WORK REQUEST: Only certain lines below are wanted: those starting at the line containing "- rewrite app_nil_r" and ending at the line containing "exists ys, s'. split;", both included, each retyped exactly.

MATERIAL SHOWN:

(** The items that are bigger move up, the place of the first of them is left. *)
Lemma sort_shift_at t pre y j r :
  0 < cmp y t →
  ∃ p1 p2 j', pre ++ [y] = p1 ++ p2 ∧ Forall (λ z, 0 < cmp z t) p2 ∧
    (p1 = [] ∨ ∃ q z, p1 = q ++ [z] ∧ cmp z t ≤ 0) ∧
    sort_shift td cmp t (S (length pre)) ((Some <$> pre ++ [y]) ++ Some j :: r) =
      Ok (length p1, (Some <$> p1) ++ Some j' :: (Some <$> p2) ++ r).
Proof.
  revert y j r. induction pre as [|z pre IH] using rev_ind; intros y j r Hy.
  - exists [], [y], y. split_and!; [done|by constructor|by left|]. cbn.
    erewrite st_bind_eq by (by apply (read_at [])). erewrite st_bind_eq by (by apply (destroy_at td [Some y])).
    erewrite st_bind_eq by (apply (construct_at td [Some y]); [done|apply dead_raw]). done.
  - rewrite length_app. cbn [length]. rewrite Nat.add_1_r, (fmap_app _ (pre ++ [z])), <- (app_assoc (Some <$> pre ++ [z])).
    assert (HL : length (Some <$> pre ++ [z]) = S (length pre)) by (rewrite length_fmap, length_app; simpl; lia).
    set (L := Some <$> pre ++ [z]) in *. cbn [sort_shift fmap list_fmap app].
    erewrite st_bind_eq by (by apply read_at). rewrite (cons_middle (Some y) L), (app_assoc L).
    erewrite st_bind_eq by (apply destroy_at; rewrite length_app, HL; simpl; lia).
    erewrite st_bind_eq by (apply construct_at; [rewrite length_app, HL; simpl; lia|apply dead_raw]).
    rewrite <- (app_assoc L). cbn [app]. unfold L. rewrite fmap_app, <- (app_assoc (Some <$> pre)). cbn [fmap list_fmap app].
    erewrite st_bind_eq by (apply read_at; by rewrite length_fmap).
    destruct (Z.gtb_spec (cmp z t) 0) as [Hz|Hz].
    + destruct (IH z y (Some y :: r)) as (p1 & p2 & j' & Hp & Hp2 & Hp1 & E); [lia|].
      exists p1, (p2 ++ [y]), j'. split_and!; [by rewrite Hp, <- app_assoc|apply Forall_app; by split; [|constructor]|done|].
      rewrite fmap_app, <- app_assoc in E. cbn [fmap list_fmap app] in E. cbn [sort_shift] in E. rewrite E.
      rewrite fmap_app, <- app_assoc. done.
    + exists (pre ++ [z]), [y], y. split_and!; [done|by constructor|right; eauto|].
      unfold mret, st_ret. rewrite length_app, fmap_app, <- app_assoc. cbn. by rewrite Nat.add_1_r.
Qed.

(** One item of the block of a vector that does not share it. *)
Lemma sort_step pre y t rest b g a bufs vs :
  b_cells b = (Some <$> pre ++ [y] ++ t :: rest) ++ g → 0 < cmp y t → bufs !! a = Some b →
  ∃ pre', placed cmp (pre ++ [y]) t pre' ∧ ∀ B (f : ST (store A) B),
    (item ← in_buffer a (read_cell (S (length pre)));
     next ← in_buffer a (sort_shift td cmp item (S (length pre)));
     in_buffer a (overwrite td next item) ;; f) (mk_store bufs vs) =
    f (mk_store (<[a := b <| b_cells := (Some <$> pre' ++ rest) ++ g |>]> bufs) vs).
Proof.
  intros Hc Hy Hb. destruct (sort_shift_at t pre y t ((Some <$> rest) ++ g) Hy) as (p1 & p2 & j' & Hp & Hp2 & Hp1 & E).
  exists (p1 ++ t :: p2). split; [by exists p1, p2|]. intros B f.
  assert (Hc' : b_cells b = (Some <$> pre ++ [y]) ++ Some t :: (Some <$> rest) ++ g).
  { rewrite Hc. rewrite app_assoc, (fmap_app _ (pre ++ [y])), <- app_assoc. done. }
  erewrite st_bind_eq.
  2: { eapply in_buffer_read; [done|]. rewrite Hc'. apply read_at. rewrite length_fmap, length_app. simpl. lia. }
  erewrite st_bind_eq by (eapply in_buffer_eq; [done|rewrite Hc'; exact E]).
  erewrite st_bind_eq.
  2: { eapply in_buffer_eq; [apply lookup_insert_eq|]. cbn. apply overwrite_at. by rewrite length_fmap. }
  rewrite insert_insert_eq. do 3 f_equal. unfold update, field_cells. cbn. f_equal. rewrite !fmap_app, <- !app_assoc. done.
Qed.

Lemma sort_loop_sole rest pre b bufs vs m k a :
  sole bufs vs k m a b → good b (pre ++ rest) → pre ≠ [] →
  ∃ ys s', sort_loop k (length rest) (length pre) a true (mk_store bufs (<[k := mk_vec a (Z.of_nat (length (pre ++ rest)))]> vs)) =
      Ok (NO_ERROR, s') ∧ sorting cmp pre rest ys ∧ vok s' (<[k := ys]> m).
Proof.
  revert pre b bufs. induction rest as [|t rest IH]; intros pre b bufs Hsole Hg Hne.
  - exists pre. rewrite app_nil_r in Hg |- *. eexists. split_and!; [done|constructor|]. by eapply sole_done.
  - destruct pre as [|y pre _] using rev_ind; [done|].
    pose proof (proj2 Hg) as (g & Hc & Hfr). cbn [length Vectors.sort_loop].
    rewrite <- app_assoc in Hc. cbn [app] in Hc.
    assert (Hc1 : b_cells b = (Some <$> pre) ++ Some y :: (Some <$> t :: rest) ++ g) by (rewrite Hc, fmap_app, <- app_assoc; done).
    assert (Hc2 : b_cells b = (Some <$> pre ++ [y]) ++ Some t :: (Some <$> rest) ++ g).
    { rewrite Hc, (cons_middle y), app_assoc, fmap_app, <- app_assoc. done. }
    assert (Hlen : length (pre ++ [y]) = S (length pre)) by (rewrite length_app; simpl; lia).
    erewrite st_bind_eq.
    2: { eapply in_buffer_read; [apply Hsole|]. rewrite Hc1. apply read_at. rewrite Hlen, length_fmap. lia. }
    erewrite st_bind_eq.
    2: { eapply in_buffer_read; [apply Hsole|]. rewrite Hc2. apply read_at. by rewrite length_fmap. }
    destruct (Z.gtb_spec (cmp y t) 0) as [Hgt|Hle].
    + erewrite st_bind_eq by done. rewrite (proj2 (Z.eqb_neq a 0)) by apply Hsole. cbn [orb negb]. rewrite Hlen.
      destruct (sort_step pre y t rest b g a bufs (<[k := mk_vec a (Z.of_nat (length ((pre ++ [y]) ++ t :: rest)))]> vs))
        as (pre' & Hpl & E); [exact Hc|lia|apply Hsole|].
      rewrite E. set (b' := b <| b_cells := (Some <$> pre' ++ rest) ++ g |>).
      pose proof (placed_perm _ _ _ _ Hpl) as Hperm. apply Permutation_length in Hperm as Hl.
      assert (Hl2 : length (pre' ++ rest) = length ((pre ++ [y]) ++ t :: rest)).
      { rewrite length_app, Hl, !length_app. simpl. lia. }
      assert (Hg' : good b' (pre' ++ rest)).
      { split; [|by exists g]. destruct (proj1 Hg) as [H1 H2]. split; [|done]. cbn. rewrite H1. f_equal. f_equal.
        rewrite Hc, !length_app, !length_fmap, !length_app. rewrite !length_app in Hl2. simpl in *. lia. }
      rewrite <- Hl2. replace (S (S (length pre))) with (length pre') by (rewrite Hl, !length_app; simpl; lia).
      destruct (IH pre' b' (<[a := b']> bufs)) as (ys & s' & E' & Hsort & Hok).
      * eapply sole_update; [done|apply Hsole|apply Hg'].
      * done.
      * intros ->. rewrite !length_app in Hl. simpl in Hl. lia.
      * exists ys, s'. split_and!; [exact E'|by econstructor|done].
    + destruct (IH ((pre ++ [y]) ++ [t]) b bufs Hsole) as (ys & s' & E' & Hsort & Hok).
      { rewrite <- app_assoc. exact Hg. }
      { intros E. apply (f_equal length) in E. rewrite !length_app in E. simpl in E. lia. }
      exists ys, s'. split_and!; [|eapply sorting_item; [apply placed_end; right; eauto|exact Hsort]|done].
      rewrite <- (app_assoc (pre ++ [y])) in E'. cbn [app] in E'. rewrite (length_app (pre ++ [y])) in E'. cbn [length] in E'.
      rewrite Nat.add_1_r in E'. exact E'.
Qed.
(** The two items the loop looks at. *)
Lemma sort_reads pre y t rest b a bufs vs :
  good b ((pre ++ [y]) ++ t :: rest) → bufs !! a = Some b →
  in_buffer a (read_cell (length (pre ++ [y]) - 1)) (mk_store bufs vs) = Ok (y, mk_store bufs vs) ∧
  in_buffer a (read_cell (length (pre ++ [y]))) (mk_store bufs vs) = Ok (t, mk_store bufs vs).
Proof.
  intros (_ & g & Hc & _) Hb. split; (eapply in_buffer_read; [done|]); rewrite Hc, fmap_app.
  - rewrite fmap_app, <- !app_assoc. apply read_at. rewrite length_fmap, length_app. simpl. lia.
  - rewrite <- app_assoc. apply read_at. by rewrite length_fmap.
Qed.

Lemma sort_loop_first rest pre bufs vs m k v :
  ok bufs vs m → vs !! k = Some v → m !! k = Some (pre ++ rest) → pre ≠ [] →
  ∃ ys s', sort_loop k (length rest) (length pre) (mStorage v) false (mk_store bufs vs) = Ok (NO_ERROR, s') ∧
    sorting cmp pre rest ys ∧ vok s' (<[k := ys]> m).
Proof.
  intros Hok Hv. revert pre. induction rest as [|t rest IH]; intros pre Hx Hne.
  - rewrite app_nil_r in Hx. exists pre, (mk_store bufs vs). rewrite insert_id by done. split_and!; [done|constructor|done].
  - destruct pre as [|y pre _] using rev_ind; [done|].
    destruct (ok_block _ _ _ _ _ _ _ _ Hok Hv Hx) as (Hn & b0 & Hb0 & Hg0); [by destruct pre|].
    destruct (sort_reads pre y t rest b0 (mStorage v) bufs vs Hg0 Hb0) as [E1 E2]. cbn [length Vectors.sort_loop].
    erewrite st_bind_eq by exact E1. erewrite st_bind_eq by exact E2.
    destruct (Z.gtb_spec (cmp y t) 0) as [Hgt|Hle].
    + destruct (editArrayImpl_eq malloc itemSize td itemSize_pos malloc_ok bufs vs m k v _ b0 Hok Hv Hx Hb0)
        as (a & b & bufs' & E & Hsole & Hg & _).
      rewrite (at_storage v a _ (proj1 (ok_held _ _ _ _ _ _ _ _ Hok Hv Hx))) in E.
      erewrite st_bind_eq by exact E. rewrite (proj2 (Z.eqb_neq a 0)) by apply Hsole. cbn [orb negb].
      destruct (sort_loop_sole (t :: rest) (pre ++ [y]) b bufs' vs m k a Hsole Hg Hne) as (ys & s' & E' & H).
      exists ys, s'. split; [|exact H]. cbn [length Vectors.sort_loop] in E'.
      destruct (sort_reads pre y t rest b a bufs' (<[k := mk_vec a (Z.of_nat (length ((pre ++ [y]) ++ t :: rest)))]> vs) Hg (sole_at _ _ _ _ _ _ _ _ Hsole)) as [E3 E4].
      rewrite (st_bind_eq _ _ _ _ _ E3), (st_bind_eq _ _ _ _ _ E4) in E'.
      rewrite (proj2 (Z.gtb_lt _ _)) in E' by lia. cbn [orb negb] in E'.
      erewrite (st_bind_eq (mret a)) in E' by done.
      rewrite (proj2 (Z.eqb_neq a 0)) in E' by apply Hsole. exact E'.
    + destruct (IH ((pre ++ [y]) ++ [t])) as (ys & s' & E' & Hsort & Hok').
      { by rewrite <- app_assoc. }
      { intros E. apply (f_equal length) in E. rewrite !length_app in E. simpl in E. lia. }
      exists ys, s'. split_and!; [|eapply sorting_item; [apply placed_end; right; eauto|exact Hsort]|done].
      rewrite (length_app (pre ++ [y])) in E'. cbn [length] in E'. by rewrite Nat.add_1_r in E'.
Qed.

OUTPUT OF THE EXERCISE:
  - rewrite app_nil_r in Hx. exists pre, (mk_store bufs vs). rewrite insert_id by done. split_and!; [done|constructor|done].
  - destruct pre as [|y pre _] using rev_ind; [done|].
    destruct (ok_block _ _ _ _ _ _ _ _ Hok Hv Hx) as (Hn & b0 & Hb0 & Hg0); [by destruct pre|].
    destruct (sort_reads pre y t rest b0 (mStorage v) bufs vs Hg0 Hb0) as [E1 E2]. cbn [length Vectors.sort_loop].
    erewrite st_bind_eq by exact E1. erewrite st_bind_eq by exact E2.
    destruct (Z.gtb_spec (cmp y t) 0) as [Hgt|Hle].
    + destruct (editArrayImpl_eq malloc itemSize td itemSize_pos malloc_ok bufs vs m k v _ b0 Hok Hv Hx Hb0)
        as (a & b & bufs' & E & Hsole & Hg & _).
      rewrite (at_storage v a _ (proj1 (ok_held _ _ _ _ _ _ _ _ Hok Hv Hx))) in E.
      erewrite st_bind_eq by exact E. rewrite (proj2 (Z.eqb_neq a 0)) by apply Hsole. cbn [orb negb].
      destruct (sort_loop_sole (t :: rest) (pre ++ [y]) b bufs' vs m k a Hsole Hg Hne) as (ys & s' & E' & H).
      exists ys, s'. split; [|exact H]. cbn [length Vectors.sort_loop] in E'.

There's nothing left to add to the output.